§ Instructions to follow
Go through the material and copy each line that includes "Arguments".

§ Data provided
(** * ai-call-auditor-frontend: the upload and review pages of [src/App.jsx]

    A shallow embedding of the two React components of [src/App.jsx]:
    [UploadPage] with its [handleSubmit], and [ReviewPage] with
    [fetchData], [handleChatSubmit], [handleSearchSubmit],
    [jumpToTimestamp] and the JSX both components return.

    - JavaScript values are the inductive [jsval]; a string is its
      sequence of UTF-16 code units.
    - An [async] function is a term of the free monad [proc]: state
      setters, [navigate] and [fetch] are its actions, [throw] its
      abrupt completion; [try]/[catch]/[finally] are functions on it.
      An updater function passed to a setter is run by React when it
      renders, outside the [try] of the function that passed it.
    - The network is an oracle from requests to outcomes; running a
      handler against it yields the final component state, the trace of
      requests, completions and navigations, and the completion of the
      handler. *)

From Stdlib Require Import List NArith ZArith Bool String Ascii Lia Floats.
From ExtLib Require Import Structures.Monad Structures.MonadExc.
Import ListNotations.
Import MonadNotation.
Local Open Scope monad_scope.
Local Open Scope list_scope.

Set Implicit Arguments.
Set Warnings "-register-all".

(* ===================================================================== *)
(** ** JavaScript strings *)
(* ===================================================================== *)

(** A JavaScript string: the list of its UTF-16 code units. *)
Definition jsstring : Type := list N.

(** The string written by an ASCII literal of the source. *)
Definition lit (s : string) : jsstring :=
  List.map N_of_ascii (list_ascii_of_string s).

Fixpoint jsstring_eqb (a b : jsstring) : bool :=
  match a, b with
  | [], [] => true
  | x :: a', y :: b' => N.eqb x y && jsstring_eqb a' b'
  | _, _ => false
  end.

(** ECMAScript [WhiteSpace] and [LineTerminator] code points, the ones
    [String.prototype.trim] strips. *)
Definition is_whitespace (c : N) : bool :=
  match c with
  | 0x9 | 0xA | 0xB | 0xC | 0xD | 0x20 | 0xA0 | 0x1680
  | 0x2000 | 0x2001 | 0x2002 | 0x2003 | 0x2004 | 0x2005
  | 0x2006 | 0x2007 | 0x2008 | 0x2009 | 0x200A
  | 0x2028 | 0x2029 | 0x202F | 0x205F | 0x3000 | 0xFEFF => true
  | _ => false
  end%N.

Fixpoint trimStart (s : jsstring) : jsstring :=
  match s with
  | c :: s' => if is_whitespace c then trimStart s' else s
  | [] => []
  end.

Definition trimEnd (s : jsstring) : jsstring := rev (trimStart (rev s)).

(** [s.trim()] *)
Definition trim (s : jsstring) : jsstring := trimEnd (trimStart s).

(* ===================================================================== *)
(** ** JavaScript values *)
(* ===================================================================== *)

(** The values the program handles: what [JSON.parse] produces, and
    [undefined], which reading an absent property produces. An object is
    the list of its own properties, each name once. *)
Inductive jsval : Type :=
| VUndef
| VNull
| VBool (b : bool)
| VNum (n : float)
| VStr (s : jsstring)
| VArr (items : list jsval)
| VObj (props : list (jsstring * jsval)).

(** What an abrupt completion carries. *)
Inductive exn : Type :=
| TypeError
| SyntaxError
| Error (message : jsstring).

(** The completion of an evaluation: a value, or a thrown exception. *)
Inductive completion (A : Type) : Type :=
| Normal (a : A)
| Abrupt (e : exn).
Arguments Normal {A} a.
Arguments Abrupt {A} e.

Definition completion_bind {A B} (c : completion A) (f : A -> completion B)
  : completion B :=
  match c with
  | Normal a => f a
  | Abrupt e => Abrupt e
  end.

#[export] Instance Monad_completion : Monad completion :=
  { ret := @Normal; bind := @completion_bind }.

(** [ToBoolean]: [undefined], [null], [false], [+0], [-0], [NaN] and the
    empty string are falsy, everything else is truthy. *)
Definition ToBoolean (v : jsval) : bool :=
  match v with
  | VUndef | VNull => false
  | VBool b => b
  | VNum n => negb (PrimFloat.eqb n 0 || PrimFloat.is_nan n)
  | VStr [] => false
  | VStr (_ :: _) => true
  | VArr _ | VObj _ => true
  end.

(** [a || b] on values already evaluated. *)
Definition js_or (a b : jsval) : jsval := if ToBoolean a then a else b.

Fixpoint own_property (props : list (jsstring * jsval)) (name : jsstring)
  : jsval :=
  match props with
  | [] => VUndef
  | (k, v) :: rest => if jsstring_eqb k name then v else own_property rest name
  end.

(** [v.name], for a [name] that no built-in prototype defines (every
    name the program reads but [length] is such): a [TypeError] on
    [undefined] and [null], the own property of an object, [undefined]
    on anything else. *)
Definition get_prop (v : jsval) (name : jsstring) : completion jsval :=
  match v with
  | VUndef | VNull => Abrupt TypeError
  | VObj props => Normal (own_property props name)
  | VBool _ | VNum _ | VStr _ | VArr _ => Normal VUndef
  end.

(** The two conversions between numbers and strings that the language
    provides and this development does not spell out: [Number::toString]
    and [StringToNumber]. Everything below holds for any such pair. *)
Class NumberConversions : Type :=
  { Number_toString : float -> jsstring;
    StringToNumber : jsstring -> float }.

(** Whether an object has an own property [name]. *)
Fixpoint has_own_property (props : list (jsstring * jsval)) (name : jsstring)
  : bool :=
  match props with
  | [] => false
  | (k, _) :: rest => jsstring_eqb k name || has_own_property rest name
  end.

Section Coercions.
Context {conv : NumberConversions}.

Definition join_comma (parts : list jsstring) : jsstring :=
  match parts with
  | [] => []
  | p :: rest => p ++ List.concat (List.map (fun q => lit "," ++ q) rest)
  end.

(** [ToString], as a template literal applies it. An array is joined
    with commas, [undefined] and [null] elements giving the empty
    string. An object goes through [ToPrimitive]: its [toString] is the
    built-in one, giving ["[object Object]"], unless the object has an
    own property of that name, which, coming from JSON, is not callable;
    [valueOf] then returns the object itself and the conversion throws a
    [TypeError]. *)
Fixpoint ToString (v : jsval) : completion jsstring :=
  match v with
  | VUndef => Normal (lit "undefined")
  | VNull => Normal (lit "null")
  | VBool true => Normal (lit "true")
  | VBool false => Normal (lit "false")
  | VNum n => Normal (Number_toString n)
  | VStr s => Normal s
  | VArr items =>
      match
        (fix join_items (l : list jsval) : completion (list jsstring) :=
           match l with
           | [] => Normal []
           | x :: l' =>
               match
                 match x with
                 | VUndef | VNull => Normal []
                 | _ => ToString x
                 end
               with
               | Normal part =>
                   match join_items l' with
                   | Normal parts => Normal (part :: parts)
                   | Abrupt e => Abrupt e
                   end
               | Abrupt e => Abrupt e
               end
           end) items
      with
      | Normal parts => Normal (join_comma parts)
      | Abrupt e => Abrupt e
      end
  | VObj props =>
      if has_own_property props (lit "toString") then Abrupt TypeError
      else Normal (lit "[object Object]")
  end.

§ Solved problem
Set Implicit Arguments.
Arguments Normal {A} a.
Arguments Abrupt {A} e.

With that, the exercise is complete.